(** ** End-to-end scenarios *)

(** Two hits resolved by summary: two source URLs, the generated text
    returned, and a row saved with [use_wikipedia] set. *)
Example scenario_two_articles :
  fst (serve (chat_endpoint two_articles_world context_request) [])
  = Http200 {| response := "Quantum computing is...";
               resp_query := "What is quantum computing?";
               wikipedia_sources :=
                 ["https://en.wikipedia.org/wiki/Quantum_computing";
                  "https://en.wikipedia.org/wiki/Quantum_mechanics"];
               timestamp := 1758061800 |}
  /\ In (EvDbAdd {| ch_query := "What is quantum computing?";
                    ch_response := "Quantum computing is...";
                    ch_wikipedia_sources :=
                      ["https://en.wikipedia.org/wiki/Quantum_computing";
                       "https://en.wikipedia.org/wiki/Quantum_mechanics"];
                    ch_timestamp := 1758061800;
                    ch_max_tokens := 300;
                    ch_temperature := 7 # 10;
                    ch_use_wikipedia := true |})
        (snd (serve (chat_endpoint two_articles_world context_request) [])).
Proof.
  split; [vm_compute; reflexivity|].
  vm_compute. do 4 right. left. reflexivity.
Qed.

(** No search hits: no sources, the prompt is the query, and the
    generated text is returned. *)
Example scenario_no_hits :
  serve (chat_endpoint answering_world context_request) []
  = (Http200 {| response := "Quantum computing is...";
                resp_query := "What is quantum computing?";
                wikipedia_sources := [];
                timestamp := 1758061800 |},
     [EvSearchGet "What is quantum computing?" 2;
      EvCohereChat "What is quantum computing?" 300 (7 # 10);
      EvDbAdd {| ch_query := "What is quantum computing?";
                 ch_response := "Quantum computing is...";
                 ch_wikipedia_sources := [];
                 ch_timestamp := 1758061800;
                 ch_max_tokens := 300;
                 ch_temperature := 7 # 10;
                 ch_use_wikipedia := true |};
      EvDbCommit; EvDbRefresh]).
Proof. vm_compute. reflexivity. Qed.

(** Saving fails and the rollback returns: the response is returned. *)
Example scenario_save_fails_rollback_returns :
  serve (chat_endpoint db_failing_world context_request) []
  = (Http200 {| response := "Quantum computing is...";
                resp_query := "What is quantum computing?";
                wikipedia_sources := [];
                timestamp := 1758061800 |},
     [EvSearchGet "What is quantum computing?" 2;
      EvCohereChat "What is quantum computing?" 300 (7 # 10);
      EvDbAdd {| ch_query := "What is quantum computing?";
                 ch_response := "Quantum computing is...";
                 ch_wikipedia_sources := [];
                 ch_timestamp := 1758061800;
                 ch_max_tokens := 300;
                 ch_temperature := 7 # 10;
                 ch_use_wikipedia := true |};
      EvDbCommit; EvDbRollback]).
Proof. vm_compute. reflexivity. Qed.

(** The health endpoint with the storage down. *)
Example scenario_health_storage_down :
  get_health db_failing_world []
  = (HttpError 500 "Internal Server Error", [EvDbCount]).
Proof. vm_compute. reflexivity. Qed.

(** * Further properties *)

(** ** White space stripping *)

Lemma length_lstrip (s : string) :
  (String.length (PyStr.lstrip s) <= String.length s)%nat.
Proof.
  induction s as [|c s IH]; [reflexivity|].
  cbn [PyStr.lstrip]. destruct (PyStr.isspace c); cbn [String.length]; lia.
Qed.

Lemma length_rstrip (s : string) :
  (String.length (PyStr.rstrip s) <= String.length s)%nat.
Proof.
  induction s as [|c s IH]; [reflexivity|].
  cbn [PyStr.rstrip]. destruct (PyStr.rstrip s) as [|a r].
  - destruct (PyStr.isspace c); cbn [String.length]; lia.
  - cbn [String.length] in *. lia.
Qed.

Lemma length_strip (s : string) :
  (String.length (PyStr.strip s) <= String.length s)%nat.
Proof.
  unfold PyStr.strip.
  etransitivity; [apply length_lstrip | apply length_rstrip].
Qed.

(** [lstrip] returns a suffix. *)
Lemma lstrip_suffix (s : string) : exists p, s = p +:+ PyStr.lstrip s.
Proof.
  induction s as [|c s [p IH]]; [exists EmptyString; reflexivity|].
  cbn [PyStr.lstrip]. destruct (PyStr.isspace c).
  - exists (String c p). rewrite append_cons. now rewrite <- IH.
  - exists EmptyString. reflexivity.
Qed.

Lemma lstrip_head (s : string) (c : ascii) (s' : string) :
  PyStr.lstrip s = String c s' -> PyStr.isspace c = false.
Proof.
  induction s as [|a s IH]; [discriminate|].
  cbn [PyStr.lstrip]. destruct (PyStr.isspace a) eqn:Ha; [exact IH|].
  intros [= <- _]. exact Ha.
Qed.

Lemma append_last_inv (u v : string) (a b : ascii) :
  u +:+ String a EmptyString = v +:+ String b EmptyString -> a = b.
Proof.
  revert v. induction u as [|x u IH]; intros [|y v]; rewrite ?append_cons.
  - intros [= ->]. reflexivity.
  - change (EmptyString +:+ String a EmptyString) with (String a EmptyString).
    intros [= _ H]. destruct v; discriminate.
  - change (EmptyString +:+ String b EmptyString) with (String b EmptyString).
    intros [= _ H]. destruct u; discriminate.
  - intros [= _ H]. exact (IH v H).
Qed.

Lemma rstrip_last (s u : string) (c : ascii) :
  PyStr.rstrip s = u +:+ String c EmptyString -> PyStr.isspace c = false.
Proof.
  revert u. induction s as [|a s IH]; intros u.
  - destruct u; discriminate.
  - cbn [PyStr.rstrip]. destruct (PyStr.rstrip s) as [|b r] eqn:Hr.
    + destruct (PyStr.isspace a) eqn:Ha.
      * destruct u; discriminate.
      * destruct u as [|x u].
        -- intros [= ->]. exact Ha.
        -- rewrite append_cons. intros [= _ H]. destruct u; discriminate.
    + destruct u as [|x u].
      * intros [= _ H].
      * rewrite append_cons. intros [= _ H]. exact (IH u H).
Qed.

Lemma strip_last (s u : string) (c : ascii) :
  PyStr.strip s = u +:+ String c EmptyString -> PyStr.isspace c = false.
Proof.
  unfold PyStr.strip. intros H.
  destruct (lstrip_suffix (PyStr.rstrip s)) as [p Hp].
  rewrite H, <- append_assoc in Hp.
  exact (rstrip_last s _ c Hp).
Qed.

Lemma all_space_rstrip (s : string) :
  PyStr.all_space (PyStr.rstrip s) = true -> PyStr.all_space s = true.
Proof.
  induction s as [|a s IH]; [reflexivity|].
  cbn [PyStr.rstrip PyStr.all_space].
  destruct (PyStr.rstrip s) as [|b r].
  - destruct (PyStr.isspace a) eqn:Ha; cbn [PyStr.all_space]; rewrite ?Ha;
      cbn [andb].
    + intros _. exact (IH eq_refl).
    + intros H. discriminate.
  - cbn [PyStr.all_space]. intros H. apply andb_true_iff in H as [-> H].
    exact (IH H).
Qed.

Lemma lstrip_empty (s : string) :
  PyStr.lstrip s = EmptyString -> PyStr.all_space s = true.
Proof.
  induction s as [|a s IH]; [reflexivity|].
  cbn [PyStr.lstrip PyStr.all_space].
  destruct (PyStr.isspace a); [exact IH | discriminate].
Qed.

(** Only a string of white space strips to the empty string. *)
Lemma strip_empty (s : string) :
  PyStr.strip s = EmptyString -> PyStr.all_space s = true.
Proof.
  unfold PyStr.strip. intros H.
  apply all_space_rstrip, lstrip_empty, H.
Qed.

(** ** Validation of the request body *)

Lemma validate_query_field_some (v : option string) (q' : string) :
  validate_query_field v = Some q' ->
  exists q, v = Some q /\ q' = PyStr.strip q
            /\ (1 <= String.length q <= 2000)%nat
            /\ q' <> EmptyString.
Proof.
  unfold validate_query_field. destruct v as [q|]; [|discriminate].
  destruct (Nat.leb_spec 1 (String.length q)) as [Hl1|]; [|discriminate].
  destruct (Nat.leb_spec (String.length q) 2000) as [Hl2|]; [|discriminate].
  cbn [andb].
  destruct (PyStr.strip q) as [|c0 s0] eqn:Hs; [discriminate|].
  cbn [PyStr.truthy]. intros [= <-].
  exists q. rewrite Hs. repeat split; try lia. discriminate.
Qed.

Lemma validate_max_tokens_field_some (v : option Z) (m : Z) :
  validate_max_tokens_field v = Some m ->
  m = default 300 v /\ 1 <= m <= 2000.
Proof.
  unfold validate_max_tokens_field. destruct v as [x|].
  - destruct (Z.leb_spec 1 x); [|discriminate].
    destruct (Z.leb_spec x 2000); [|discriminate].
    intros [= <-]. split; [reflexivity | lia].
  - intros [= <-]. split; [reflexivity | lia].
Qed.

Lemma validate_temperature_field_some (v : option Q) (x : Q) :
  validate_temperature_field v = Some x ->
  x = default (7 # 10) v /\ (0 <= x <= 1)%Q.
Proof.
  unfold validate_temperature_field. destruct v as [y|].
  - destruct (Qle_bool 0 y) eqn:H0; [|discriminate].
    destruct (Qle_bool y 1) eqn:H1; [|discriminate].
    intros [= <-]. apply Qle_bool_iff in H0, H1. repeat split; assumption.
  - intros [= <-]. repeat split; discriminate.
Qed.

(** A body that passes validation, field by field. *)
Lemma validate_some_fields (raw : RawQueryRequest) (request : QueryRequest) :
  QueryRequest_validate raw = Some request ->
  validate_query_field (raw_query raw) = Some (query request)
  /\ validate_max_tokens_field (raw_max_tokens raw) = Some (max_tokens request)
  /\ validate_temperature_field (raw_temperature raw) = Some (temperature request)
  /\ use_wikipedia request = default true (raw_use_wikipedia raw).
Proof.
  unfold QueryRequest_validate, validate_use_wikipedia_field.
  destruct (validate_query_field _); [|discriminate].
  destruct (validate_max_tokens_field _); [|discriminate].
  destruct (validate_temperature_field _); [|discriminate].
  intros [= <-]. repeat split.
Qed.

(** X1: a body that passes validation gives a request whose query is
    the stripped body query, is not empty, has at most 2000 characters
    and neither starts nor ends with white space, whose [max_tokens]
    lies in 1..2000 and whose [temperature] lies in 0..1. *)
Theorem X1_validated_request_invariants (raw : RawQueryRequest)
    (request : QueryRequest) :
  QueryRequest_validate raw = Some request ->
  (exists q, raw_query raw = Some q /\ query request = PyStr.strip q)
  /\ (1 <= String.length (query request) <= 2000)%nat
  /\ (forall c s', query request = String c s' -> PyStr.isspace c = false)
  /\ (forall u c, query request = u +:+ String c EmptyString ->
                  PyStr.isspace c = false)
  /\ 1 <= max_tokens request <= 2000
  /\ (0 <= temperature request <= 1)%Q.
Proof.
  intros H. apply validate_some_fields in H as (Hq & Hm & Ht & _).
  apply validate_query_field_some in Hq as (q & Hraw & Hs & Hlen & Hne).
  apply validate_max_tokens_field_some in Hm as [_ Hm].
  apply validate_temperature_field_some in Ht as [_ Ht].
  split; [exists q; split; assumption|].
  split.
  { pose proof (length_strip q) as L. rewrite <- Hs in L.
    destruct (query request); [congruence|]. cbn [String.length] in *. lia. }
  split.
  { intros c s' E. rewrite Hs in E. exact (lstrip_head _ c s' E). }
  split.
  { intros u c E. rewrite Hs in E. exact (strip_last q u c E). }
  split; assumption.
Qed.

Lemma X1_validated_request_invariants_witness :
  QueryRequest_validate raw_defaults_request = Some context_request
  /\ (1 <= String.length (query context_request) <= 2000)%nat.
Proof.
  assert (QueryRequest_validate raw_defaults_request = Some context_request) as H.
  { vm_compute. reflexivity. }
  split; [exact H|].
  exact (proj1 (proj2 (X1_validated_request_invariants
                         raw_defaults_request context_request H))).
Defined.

- - -

**What the task requires**: In the entries above, the lines from the one bearing "unfold validate_max_tokens_field. destruct" up to and including the one bearing "lies in 1..2000" should be transcribed exactly; no other line is wanted.

**Output of the exercise**:
  unfold validate_max_tokens_field. destruct v as [x|].
  - destruct (Z.leb_spec 1 x); [|discriminate].
    destruct (Z.leb_spec x 2000); [|discriminate].
    intros [= <-]. split; [reflexivity | lia].
  - intros [= <-]. split; [reflexivity | lia].
Qed.

Lemma validate_temperature_field_some (v : option Q) (x : Q) :
  validate_temperature_field v = Some x ->
  x = default (7 # 10) v /\ (0 <= x <= 1)%Q.
Proof.
  unfold validate_temperature_field. destruct v as [y|].
  - destruct (Qle_bool 0 y) eqn:H0; [|discriminate].
    destruct (Qle_bool y 1) eqn:H1; [|discriminate].
    intros [= <-]. apply Qle_bool_iff in H0, H1. repeat split; assumption.
  - intros [= <-]. repeat split; discriminate.
Qed.

(** A body that passes validation, field by field. *)
Lemma validate_some_fields (raw : RawQueryRequest) (request : QueryRequest) :
  QueryRequest_validate raw = Some request ->
  validate_query_field (raw_query raw) = Some (query request)
  /\ validate_max_tokens_field (raw_max_tokens raw) = Some (max_tokens request)
  /\ validate_temperature_field (raw_temperature raw) = Some (temperature request)
  /\ use_wikipedia request = default true (raw_use_wikipedia raw).
Proof.
  unfold QueryRequest_validate, validate_use_wikipedia_field.
  destruct (validate_query_field _); [|discriminate].
  destruct (validate_max_tokens_field _); [|discriminate].
  destruct (validate_temperature_field _); [|discriminate].
  intros [= <-]. repeat split.
Qed.

(** X1: a body that passes validation gives a request whose query is
    the stripped body query, is not empty, has at most 2000 characters
    and neither starts nor ends with white space, whose [max_tokens]
    lies in 1..2000 and whose [temperature] lies in 0..1. *)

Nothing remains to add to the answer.